Is Nominal Wage Growth Starting to Slow?
The April numbers suggest that the recent slowdown in average hourly pay growth since January could be something more than a fluke. That would be a big deal.
U.S. inflation may be much closer to normalization than I had previously thought.
While it is too early to say it conclusively—among other things, the most recent numbers could be revised—the past few months of data on hourly wages are looking more and more like a break from the 2022H2-2023 pattern in which nominal wages steadily grew faster than what would be consistent with 2% yearly price increases.1
Why Nominal Wage Growth Matters
Most consumer spending is financed out of workers’ wages. And most businesses’ revenues either come directly from selling to consumers, or come from selling goods and services to other businesses that sell to consumers. So changes in wages tend to be a good proxy for changes in economy-wide income and spending. The passthrough from wages to inflation is sensitive to many factors, but the link is generally strong enough that the gap between average full-time equivalent wage growth and inflation is usually no more than a couple of percentage points.

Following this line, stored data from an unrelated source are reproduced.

(* ===== verification/Frames.v ===== *)
(** * What an operation leaves alone

    [Respects R m]: every run of [m], returning or raising, relates the
    databases before and after by the preorder [R]. [aside] is the relation the
    store's own operations satisfy on the tables of the other components: token
    reservations, call accounting and provider circuits are untouched, and the
    outbox only gains web notifications that are already delivered. *)

From S2P Require Import Prelude Effects PyNum PyText Contracts Demo Eligibility Governance.
From S2P Require Import Market Signals CrossExam Universe Customers Schema Store Complete StoreLogic.
From S2P Require Import StoreInv StoreOps.
#[local] Open Scope Z_scope.

Class Respects (R : DB → DB → Prop) {A} (m : M World A) : Prop :=
  respects : ∀ d, wpd m (λ _ d', R d d') (λ _ d', R d d') d.
(** A write inside [R]. *)
Class Within (R : DB → DB → Prop) (f : DB → DB) : Prop := within : ∀ d, R d (f d).
#[export] Hint Mode Respects - - ! : typeclass_instances.

Section respects.
Context `{Env} (R : DB → DB → Prop) `{!PreOrder R}.

#[export] Instance respects_reads {A} (m : M World A) : Reads m → Respects R m | 100.
Proof. intros Hm d. by apply wpd_reads. Qed.
#[export] Instance respects_bind {A B} (m : M World A) (f : A → M World B) :
  Respects R m → (∀ a, Respects R (f a)) → Respects R (m ≫= f).
Proof.
  intros Hm Hf d. apply wpd_bind. eapply wpd_mono; [apply Hm| |done]. simpl. intros a d1 Hd1.
  eapply wpd_mono; [apply Hf|intros b d2 Hd2; by etrans|intros e d2 Hd2; by etrans].
Qed.
#[export] Instance respects_execute f : Within R f → Respects R (execute f).
Proof. intros Hf d. apply wpd_execute. apply Hf. Qed.
#[export] Instance respects_insert `{Countable K} {V} (table : DB → gmap K V) key f :
  Within R f → Respects R (insert_unique table key f).
Proof. intros Hf. unfold insert_unique. apply _. Qed.
#[export] Instance respects_transaction {A} (m : M World A) :
  Respects R m → Respects R (transaction m).
Proof. intros Hm d. apply wpd_transaction. by eapply wpd_mono; [apply Hm|..]. Qed.
#[export] Instance respects_catch {A} (p : exn → bool) (m : M World A) (f : exn → M World A) :
  Respects R m → (∀ e, Respects R (f e)) → Respects R (catch p m f).
Proof.
  intros Hm Hf d. apply wpd_catch. eapply wpd_mono; [apply Hm|done|]. simpl. intros e d1 Hd1.
  destruct (p e); [|done].
  eapply wpd_mono; [apply Hf|intros b d2 Hd2; by etrans|intros e2 d2 Hd2; by etrans].
Qed.
#[export] Instance respects_for_each {A} (l : list A) (f : A → M World ()) :
  (∀ x, Respects R (f x)) → Respects R (for_each l f).
Proof. intros Hf. induction l as [|x l IH]; simpl; apply _. Qed.
#[export] Instance respects_map_m {A B} (f : A → M World B) l :
  (∀ x, Respects R (f x)) → Respects R (map_m f l).
Proof. intros Hf. induction l as [|x l IH]; simpl; apply _. Qed.
(** A transaction body that runs only on success. *)
Lemma respects_committed {A} (m : M World A) :
  (∀ d, wpd m (λ _ d', R d d') (λ _ _, True) d) → Respects R (transaction m).
Proof. intros Hm d. apply wpd_transaction. eapply wpd_mono; [apply Hm|done|]. by intros. Qed.
Lemma respects_run {A} (m : M World A) d k r w :
  Respects R m → m (mkWorld d k) = (r, w) → R d (w_db w).
Proof. intros Hm Hr. pose proof (wpd_run _ _ _ _ _ _ _ (Hm d) Hr) as Hd. by destruct r. Qed.
End respects.
#[export] Hint Opaque audit put_job put_alert owned_job retry_delay expire_leases get_job
  : typeclass_instances.
#[export] Hint Extern 2 (Respects _ (if _ then _ else _)) => case_match : typeclass_instances.
#[export] Hint Extern 3 (Respects _ (match ?x with _ => _ end)) => destruct x : typeclass_instances.
#[export] Hint Extern 3 (Respects _ (let _ := _ in _)) => cbv zeta : typeclass_instances.

(** The relation that keeps a projection of the database. *)
Definition kept {T} (f : DB → T) (d d' : DB) : Prop := f d' = f d.
#[export] Instance kept_preorder {T} (f : DB → T) : PreOrder (kept f).
Proof. split; [done|]. unfold kept. intros d1 d2 d3. congruence. Qed.
#[export] Hint Extern 1 (Within (kept _) _) =>
  (let d := fresh in intros d; unfold kept; repeat case_match; reflexivity)
  : typeclass_instances.

(** ** The store and the tables beside it *)

(** The tables of the research store itself. *)
Definition records (d : DB) :=
  (t_mandates d, t_jobs d, t_snapshots d, t_evidence d, t_reports d, t_artifacts d, t_packets d,
   t_signals d, t_eligibility d, t_discoveries d, t_token_usage d, t_audit d, t_sessions d).
Lemma good_kept d d' : kept records d d' → good d d'.
Proof.
  unfold kept, records. intros [= Hm Hj Hs He Hr Ha Hp Hg Hl Hd Ht Hau Hse].
  apply good_frame; [congruence|by rewrite ?He, ?Hl, ?Hd, ?Ht, ?Hau..].
Qed.
Lemma good_respects {A} (m : M World A) : Respects (kept records) m → Good m.
Proof. intros Hm d. by eapply wpd_mono; [apply Hm|intros ? ? ?%good_kept..]. Qed.

(** A web notification, delivered when it is written. *)
Definition told (r : OutboxRow) : Prop :=
  ob_channel r = web ∧ ob_state r = DELIVERED ∧ ob_attempts r = 0 ∧
  ob_delivery_token r = None ∧ ob_delivery_lease_until r = None ∧ is_Some (ob_delivered_at r).
(** Jobs stay, and the usage record of a job that exists never changes. *)
Definition known (d d' : DB) : Prop :=
  ∀ x, is_Some (t_jobs d !! x) → is_Some (t_jobs d' !! x) ∧ t_usage d' !! x = t_usage d !! x.
#[export] Instance known_preorder : PreOrder known.
Proof.
  split; [done|]. intros d1 d2 d3 K12 K23 x Hx. destruct (K12 x Hx) as [Hx2 <-]. by apply K23.
Qed.
Record aside (d d' : DB) : Prop := {
  as_reservations : t_reservations d' = t_reservations d;
  as_providers : t_providers d' = t_providers d;
  as_calls : t_calls d' = t_calls d;
  as_tenant : tenant (t_customers d') = tenant (t_customers d);
  as_known : known d d';
  as_outbox : t_outbox d ⊆ t_outbox d';
  as_told : ∀ id r, t_outbox d' !! id = Some r → t_outbox d !! id = None → told r;
}.
#[export] Instance aside_preorder : PreOrder aside.
Proof.
  split; [intros d; split; try done; congruence|].
  intros d1 d2 d3 [R1 P1 C1 I1 K1 O1 T1] [R2 P2 C2 I2 K2 O2 T2]. split; try congruence; [by etrans..|].
  intros id r Hr Hn. destruct (t_outbox d2 !! id) as [r2|] eqn:Hr2; [|by eapply T2].
  pose proof (lookup_weaken _ _ _ _ Hr2 O2). simplify_eq. by eapply T1.
Qed.
Lemma aside_same d d' :
  (t_reservations d', t_providers d', t_calls d', t_outbox d', tenant (t_customers d')) =
  (t_reservations d, t_providers d, t_calls d, t_outbox d, tenant (t_customers d)) →
  known d d' → aside d d'.
Proof.
  intros Heq Hk. assert (t_outbox d' = t_outbox d) as Ho by congruence.
  split; first [done | congruence | by rewrite Ho | rewrite Ho; congruence].
Qed.
Lemma known_same d d' : t_usage d' = t_usage d →
  (∀ x, is_Some (t_jobs d !! x) → is_Some (t_jobs d' !! x)) → known d d'.
Proof. intros Hu Hj x Hx. rewrite Hu. auto. Qed.
Ltac jobs_stay :=
  let x := fresh in let Hx := fresh in
  intros x Hx; simpl; repeat case_match; first [done | rewrite lookup_insert; by case_decide].
#[export] Hint Extern 1 (Within aside _) =>
  (let d := fresh in intros d; apply aside_same;
   [repeat case_match; reflexivity|apply known_same; [repeat case_match; reflexivity|jobs_stay]])
  : typeclass_instances.

Section aside.
Context `{ContentHash, Pydantic, PolicyHash, TaLib, SignalPolicyHash, CrossHash, UniverseHash}.
Context `{Env, Digests}.

#[export] Instance aside_audit job event data : Respects aside (audit job event data).
Proof. unfold audit. apply _. Qed.
#[export] Instance aside_put_job id j : Respects aside (put_job id j).
Proof. unfold put_job. apply _. Qed.
#[export] Instance reads_retry_delay n : Reads (retry_delay n).
Proof. unfold retry_delay. apply _. Qed.
#[export] Instance reads_owned h id : Reads (owned_job h id).
Proof. unfold owned_job. apply _. Qed.
#[export] Instance reads_skip_locked : Reads skip_locked.
Proof. intros d. by apply wpd_skip_locked. Qed.
#[export] Instance aside_expire_leases h only : Respects aside (expire_leases h only).
Proof. unfold expire_leases, expire_lease. cbv zeta. apply _. Qed.
#[export] Instance aside_get_job h id : Respects aside (get_job h id).
Proof. unfold get_job. apply _. Qed.
#[export] Instance aside_put_alert job workspace event key message created delivered :
  Respects aside (put_alert job workspace event key message created delivered).
Proof.
  intros d. unfold put_alert. apply wpd_insert_unique; [|done]. intros Hnew.
  split; simpl; try done; [by apply insert_subseteq|].
  intros id r Hr Hn. apply lookup_insert_Some in Hr as [[<- <-]|[_ Hr]]; [|congruence].
  split_and!; simpl; try done; eauto.
Qed.

(** The admission callback stays aside. *)
Lemma aside_create_job h ticker mandate o : admits_usage o →
  Respects aside (create_job h ticker mandate o).
Proof.
  intros Ho. unfold create_job, enqueue. do 4 (apply respects_bind; [apply _..|intros ?]).
  apply respects_bind; [apply _| |intros [r|i]; apply _]. apply respects_committed; [apply _|].
  intros d. wpd_step. wpd_step. case_match; [case_match; by steps|].
  do 4 (wpd_step; wpd_step; try done). wpd_step. wpd_step; [|done]. wpd_step. wpd_step; [|done].
  wpd_step. destruct (eq_admission o) as [callback|] eqn:Ha; [|by steps; apply aside_same; [|apply known_same; [|jobs_stay]]].
  eapply wpd_mono; [by apply (Ho callback a1)| |done]. simpl. intros [] d3 Hd3.
  destruct Hd3 as (Hd3 & Hid & Hus). steps. apply aside_same; [simpl; rewrite Hid, Hd3; done|].
  intros x Hx. simpl. rewrite Hus; [split; [|done]|].
  2: { intros ->. match goal with Hn : t_jobs _ !! _ = None |- _ => simpl in Hn; rewrite Hn in Hx end.
       by destruct Hx. }
  rewrite Hd3. simpl. rewrite lookup_insert. by case_decide.
Qed.
#[export] Instance aside_list_jobs h limit : Respects aside (list_jobs h limit).
Proof. unfold list_jobs, shown_state. apply _. Qed.
#[export] Instance aside_claim_job h worker lease timeout kind only :
  Respects aside (claim_job h worker lease timeout kind only).
Proof. unfold claim_job. apply _. Qed.
#[export] Instance aside_renew_lease h id s : Respects aside (renew_lease h id s).
Proof. unfold renew_lease. apply _. Qed.
#[export] Instance aside_retry_job h id code : Respects aside (retry_job h id code).
Proof. unfold retry_job. cbv zeta. apply _. Qed.
#[export] Instance aside_update_stage h id status fields :
  Respects aside (update_stage h id status fields).
Proof. unfold update_stage. apply _. Qed.
#[export] Instance reads_verify s raw : Reads (verify_universe_context s raw).
Proof. unfold verify_universe_context. cbv zeta. apply _. Qed.
#[export] Instance aside_save_snapshot h id s : Respects aside (save_snapshot h id s).
Proof. unfold save_snapshot. apply _. Qed.
#[export] Instance aside_save_report h id firm r : Respects aside (save_report h id firm r).
Proof. unfold save_report. apply _. Qed.
#[export] Instance aside_lock_first_pass h id : Respects aside (lock_first_pass h id).
Proof. unfold lock_first_pass. apply _. Qed.
#[export] Instance aside_get_reports h id : Respects aside (get_reports h id).
Proof. unfold get_reports. apply _. Qed.
#[export] Instance aside_public_reports h id : Respects aside (public_reports h id).
Proof. unfold public_reports. apply _. Qed.
#[export] Instance aside_get_evidence h id : Respects aside (get_evidence h id).
Proof. unfold get_evidence. apply _. Qed.
#[export] Instance aside_put_artifact id kind v : Respects aside (put_artifact id kind v).
Proof. unfold put_artifact. apply _. Qed.
#[export] Instance aside_put_record kind id v : Respects aside (put_record kind id v).
Proof. unfold put_record. cbv zeta. apply _. Qed.
#[export] Instance aside_save_artifact h id kind v : Respects aside (save_artifact h id kind v).
Proof. unfold save_artifact. apply _. Qed.
#[export] Instance aside_save_cio h id a r v : Respects aside (save_cio_artifacts h id a r v).
Proof. unfold save_cio_artifacts. apply _. Qed.
#[export] Instance aside_fail_job h id code message : Respects aside (fail_job h id code message).
Proof. unfold fail_job. apply _. Qed.
#[export] Instance aside_heartbeat worker mode healthy :
  Respects aside (heartbeat worker mode healthy).
Proof. unfold heartbeat. cbv zeta. apply _. Qed.
#[export] Instance aside_invalidate h id reason e :
  Respects aside (invalidate_signal h id reason e).
Proof.
  unfold invalidate_signal. do 4 (apply respects_bind; [apply _..|intros ?]).
  apply respects_transaction; [apply _|].
  do 2 (apply respects_bind; [apply _..|]; intros []); apply _.
Qed.
#[export] Instance aside_rate_limit h key limit window :
  Respects aside (consume_rate_limit h key limit window).
Proof. unfold consume_rate_limit. cbv zeta. apply _. Qed.
#[export] Instance aside_create_session h token version expires :
  Respects aside (create_session h token version expires).
Proof. unfold create_session. apply _. Qed.
#[export] Instance aside_revoke_session h token version :
  Respects aside (revoke_session h token version).
Proof. unfold revoke_session. apply _. Qed.
#[export] Instance aside_publish id j status data : Respects aside (publish id j status data).
Proof. unfold publish. apply _. Qed.
Lemma reads_check_complete id j p : Reads (check_complete id j p).
Proof.
  unfold check_complete, check_sealed, check_cross, check_design. cbv zeta. apply _.
Qed.
#[export] Instance aside_complete_job h id packet state :
  Respects aside (complete_job h id packet state).
Proof. pose proof reads_check_complete. unfold complete_job. apply _. Qed.
End aside.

This is why so many analysts devote so much effort to tracking wages and all the forces that can affect wages, such as the strength of the job market. My belief that nominal growth and inflation would remain persistently faster than before the pandemic—a belief I have held in varying forms since the end of 2022—was based on the the data I was seeing on workers’ incomes, as well as the apparent disconnect between measures of job market churn and wage growth. And as I have noted before, monthly changes in average hourly pay for the typical worker (non-managers outside of retail, leisure, and hospitality) had been remarkably stable from mid-2022 through February 2024.
We have only had two months of data since then—and they may get revised—but in that context, the latest numbers are striking.
New (Old) Normal?
This is the current picture of monthly (annualized) changes in the typical worker’s hourly pay since mid-2022. While there was a pop in wage growth in January, which may have been a fluke attributable to the decline in hours and bad weather that affected large swathes of the country, nominal wage growth in the first four months of 2024 has nevertheless been substantially slower than in 2022H2-2023.